Published online by Cambridge University Press: 19 September 2018
THE LEGISLATIVE CONCEPT OF IMPLEMENTATION
The process of implementing the directives in Polish law used to be quite chaotic. Some directives were implemented into the Civil Code directly (like the directives on unfair terms and product liability); others were implemented in separate statutes. The directives on off-premises contracts, distance contracts and the distance marketing of financial services were all implemented under the statute on specific consumer rights. The directives on time-share contracts and consumer credit were each implemented in a particular individual statute. The Consumer Sales Directive was also implemented in the special statute. It is quite difficult to find deeper reasoning behind Polish consumer law's fragmented structure, despite the technical difficulties in the process of drafting. One of the reasons for this structure was the inflexible ‘pandectistic’ scheme of the Polish Civil Code. The European lawmaker followed the ‘problem approach’ to adopting the directives, an approach which does not take into account the holistic concept of the Polish Civil Code. The directives usually address a specific problem (e.g. package travel) and contain rules, which potentially could govern also other matters beyond the scope of the directive (are feasible for generalisation). They differ however often from the Member States’ law which causes difficulties in the process of the implementation of the acquis communautaire in the national law.

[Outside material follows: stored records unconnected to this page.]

(* ===== verification/Survival.v ===== *)
(** * Bound values survive

    Every call protects the parameters it is not meant to change ([Storage]);
    so in every world that calls lead to no two owners share storage
    ([storage_ok]), and a value that was bound to a statement is there until
    it is bound anew, the bindings are cleared or the statement is
    finalized. *)

From S2P Require Import Prelude Api Effects SqlLexer SqlPolicy System Numbers World BinaryRow.
From S2P Require Import ClientQuery ClientStmt Runtime Exec Statement Frames Rules ClientFacts.
From S2P Require Import Scripted RuntimeFacts RuntimeTheorems Library ExecFacts Termination StatementFacts.
From S2P Require Import Lifetime Calls Bindings PreparedTheorems Storage.
From stdpp Require Import options.
Set Default Proof Using "Type*".

Local Open Scope Z_scope.

(** ** Calls *)

(** The call gives up the value of the parameter at position [i] of [s]. *)
Definition touches (c : call) (s i : nat) : Prop :=
  match c with
  | CallFinalize stmt | CallClearBindings stmt => stmt = Some s
  | CallBindNull stmt index | CallBindInt64 stmt index _ | CallBindUint64 stmt index _
  | CallBindDouble stmt index _ | CallBindText stmt index _ _ _ | CallBindBlob stmt index _ _ _ =>
      stmt = Some s /\ Z.to_nat (index - 1) = i
  | _ => False
  end.

Definition prepares_statement (c : call) : bool :=
  match c with CallPrepare _ _ _ _ => true | _ => false end.

Section calls.
  Context `{Server, Build}.

Lemma protects_run_call K B n c :
  (forall s i, K s i -> ~ touches c s i) ->
  (prepares_statement c = true -> forall s i, K s i -> (s < n)%nat) ->
  protects K B n anything (run_call c).
Proof.
  intros Hopen Hnew.
  assert (Hslot : forall stmt index, (forall s i, K s i -> ~ (stmt = Some s /\ Z.to_nat (index - 1) = i)) ->
    forall s, stmt = Some s -> ~ K s (Z.to_nat (index - 1))).
  { intros stmt index Hk s Hs Hi. by apply (Hk s _ Hi). }
  assert (Hall : forall stmt : option nat, (forall s i, K s i -> stmt <> Some s) ->
    forall s, stmt = Some s -> forall i, ~ K s i).
  { intros stmt Hk s Hs i Hi. by apply (Hk s i Hi). }
  destruct c; simpl in Hopen |- *; unfold ignored;
    (apply (protects_bind _ _ _ anything); [|intros; by apply protects_ret]);
    try (solve [auto with protects]); try (specialize (Hslot _ _ Hopen); solve [auto with protects]).
  - apply protects_mylite_exec. destruct callback; [|done]. intros f [= <-] **. by apply protects_ret.
  - by apply protects_mylite_prepare, Hnew.
  - destruct stmt as [s|]; [|by apply protects_ret]. apply protects_mylite_finalize. by apply (Hall (Some s)).
  - destruct stmt as [s|]; [|by apply protects_ret].
    apply protects_mylite_clear_bindings. by apply (Hall (Some s)).
Qed.
End calls.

In the case of minimum harmonisation directives, the national lawmaker naturally has more freedom to bend the rules to fit into the structure of the Code. However, in the case of full harmonisation directives (which the Consumer Rights Directive predominantly is), the process of integrating such directives into the structure of the Code is naturally much more challenging.
In the case of some directives governing the institutions or legal concepts that did not traditionally form part of the codified law, like the right of withdrawal or pre-contractual information duties, the fact that they have been implemented outside of the Civil Code has not caused major problems from the point of view of the internal coherence of the system.